━━━━━ Information given

(** C7, amended.  When the visibility lookup is a single value that is
    false (the attribute is not stored), no mask is built and the count is
    not written; the builder of the loop triangles takes the empty mask as
    every triangle active.  Otherwise the mask has, polygon after polygon in
    order, one bit per triangle of the polygon, set exactly when the polygon
    is not hidden, followed by bits that are clear, and the count reported
    is the number of bits set. *)
Theorem looptri_no_hidden_map_get_spec :
  (forall polys size looptri_len r,
      looptri_no_hidden_map_get polys (VArray_Single false size) looptri_len r
      = Ok ([], r))
  /\ (forall polys hide_poly looptri_len r,
         (forall size, hide_poly <> VArray_Single false size) ->
         (forall p, p ∈ polys -> (0 <= ME_POLY_TRI_TOT p)%Z) ->
         length polys <= VArray_size hide_poly ->
         let bits := no_hidden_bits polys (VArray_to_list hide_poly) in
         (Z.of_nat (length bits) <= looptri_len)%Z ->
         exists mask,
           looptri_no_hidden_map_get polys hide_poly looptri_len r
           = Ok (mask, Z.of_nat (active_bits mask))
           /\ mask = bits ++ replicate (Z.to_nat looptri_len - length bits) false)
  /\ (forall epsilon tree_type axis positions mloop looptris num_active st t st',
         is_null positions = false ->
         bvhtree_from_mesh_looptri_create_tree
           epsilon tree_type axis positions mloop looptris [] num_active st
         = Ok (Some t, st') ->
         exists tr,
           heap st' !! t = Some tr
           /\ inserted_indices tr = Z.of_nat <$> seq 0 (length looptris)).
Proof.
  split; [done|]. split.
  - intros polys hide_poly looptri_len r Hns Hpos Hsize bits Hlen.
    eexists. split; [|reflexivity].
    unfold looptri_no_hidden_map_get.
    assert ((if VArray_is_single hide_poly
             then VArray_get_internal_single hide_poly ≫= λ single, mret (negb single)
             else mret false) = Ok false) as ->.
    { destruct hide_poly as [[] size|l]; simpl; [done| |done]. by destruct (Hns size). }
    simpl. destruct (looptri_len <? 0)%Z eqn:Hneg; [lia|].
    pose proof (looptri_no_hidden_loop_spec hide_poly polys 0 [] (Z.to_nat looptri_len) 0%Z)
      as Hloop.
    simpl in Hloop. rewrite drop_0 in Hloop. fold bits in Hloop.
    change (Z.of_nat 0) with 0%Z in Hloop.
    rewrite Hloop; [|done|by rewrite VArray_to_list_length|lia].
    f_equal. rewrite pair_equal_spec. split; [done|].
    rewrite active_bits_app, active_bits_replicate_false. lia.
  - intros epsilon tree_type axis positions mloop looptris num_active st t st' Hp H.
    destruct (mesh_looptri_builds _ _ _ _ _ _ _ _ _ _ _ Hp H) as (tr & Htr & Hidx & _).
    exists tr. split; [done|].
    by rewrite Hidx, filter_active_nomask, Nat2Z.id.
Qed.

━━━━━━━━━━

Goal of the exercise —
Write the data out in full, matching every line exactly.

Exercise solution —
(** C7, amended.  When the visibility lookup is a single value that is
    false (the attribute is not stored), no mask is built and the count is
    not written; the builder of the loop triangles takes the empty mask as
    every triangle active.  Otherwise the mask has, polygon after polygon in
    order, one bit per triangle of the polygon, set exactly when the polygon
    is not hidden, followed by bits that are clear, and the count reported
    is the number of bits set. *)
Theorem looptri_no_hidden_map_get_spec :
  (forall polys size looptri_len r,
      looptri_no_hidden_map_get polys (VArray_Single false size) looptri_len r
      = Ok ([], r))
  /\ (forall polys hide_poly looptri_len r,
         (forall size, hide_poly <> VArray_Single false size) ->
         (forall p, p ∈ polys -> (0 <= ME_POLY_TRI_TOT p)%Z) ->
         length polys <= VArray_size hide_poly ->
         let bits := no_hidden_bits polys (VArray_to_list hide_poly) in
         (Z.of_nat (length bits) <= looptri_len)%Z ->
         exists mask,
           looptri_no_hidden_map_get polys hide_poly looptri_len r
           = Ok (mask, Z.of_nat (active_bits mask))
           /\ mask = bits ++ replicate (Z.to_nat looptri_len - length bits) false)
  /\ (forall epsilon tree_type axis positions mloop looptris num_active st t st',
         is_null positions = false ->
         bvhtree_from_mesh_looptri_create_tree
           epsilon tree_type axis positions mloop looptris [] num_active st
         = Ok (Some t, st') ->
         exists tr,
           heap st' !! t = Some tr
           /\ inserted_indices tr = Z.of_nat <$> seq 0 (length looptris)).
Proof.
  split; [done|]. split.
  - intros polys hide_poly looptri_len r Hns Hpos Hsize bits Hlen.
    eexists. split; [|reflexivity].
    unfold looptri_no_hidden_map_get.
    assert ((if VArray_is_single hide_poly
             then VArray_get_internal_single hide_poly ≫= λ single, mret (negb single)
             else mret false) = Ok false) as ->.
    { destruct hide_poly as [[] size|l]; simpl; [done| |done]. by destruct (Hns size). }
    simpl. destruct (looptri_len <? 0)%Z eqn:Hneg; [lia|].
    pose proof (looptri_no_hidden_loop_spec hide_poly polys 0 [] (Z.to_nat looptri_len) 0%Z)
      as Hloop.
    simpl in Hloop. rewrite drop_0 in Hloop. fold bits in Hloop.
    change (Z.of_nat 0) with 0%Z in Hloop.
    rewrite Hloop; [|done|by rewrite VArray_to_list_length|lia].
    f_equal. rewrite pair_equal_spec. split; [done|].
    rewrite active_bits_app, active_bits_replicate_false. lia.
  - intros epsilon tree_type axis positions mloop looptris num_active st t st' Hp H.
    destruct (mesh_looptri_builds _ _ _ _ _ _ _ _ _ _ _ Hp H) as (tr & Htr & Hidx & _).
    exists tr. split; [done|].
    by rewrite Hidx, filter_active_nomask, Nat2Z.id.
Qed.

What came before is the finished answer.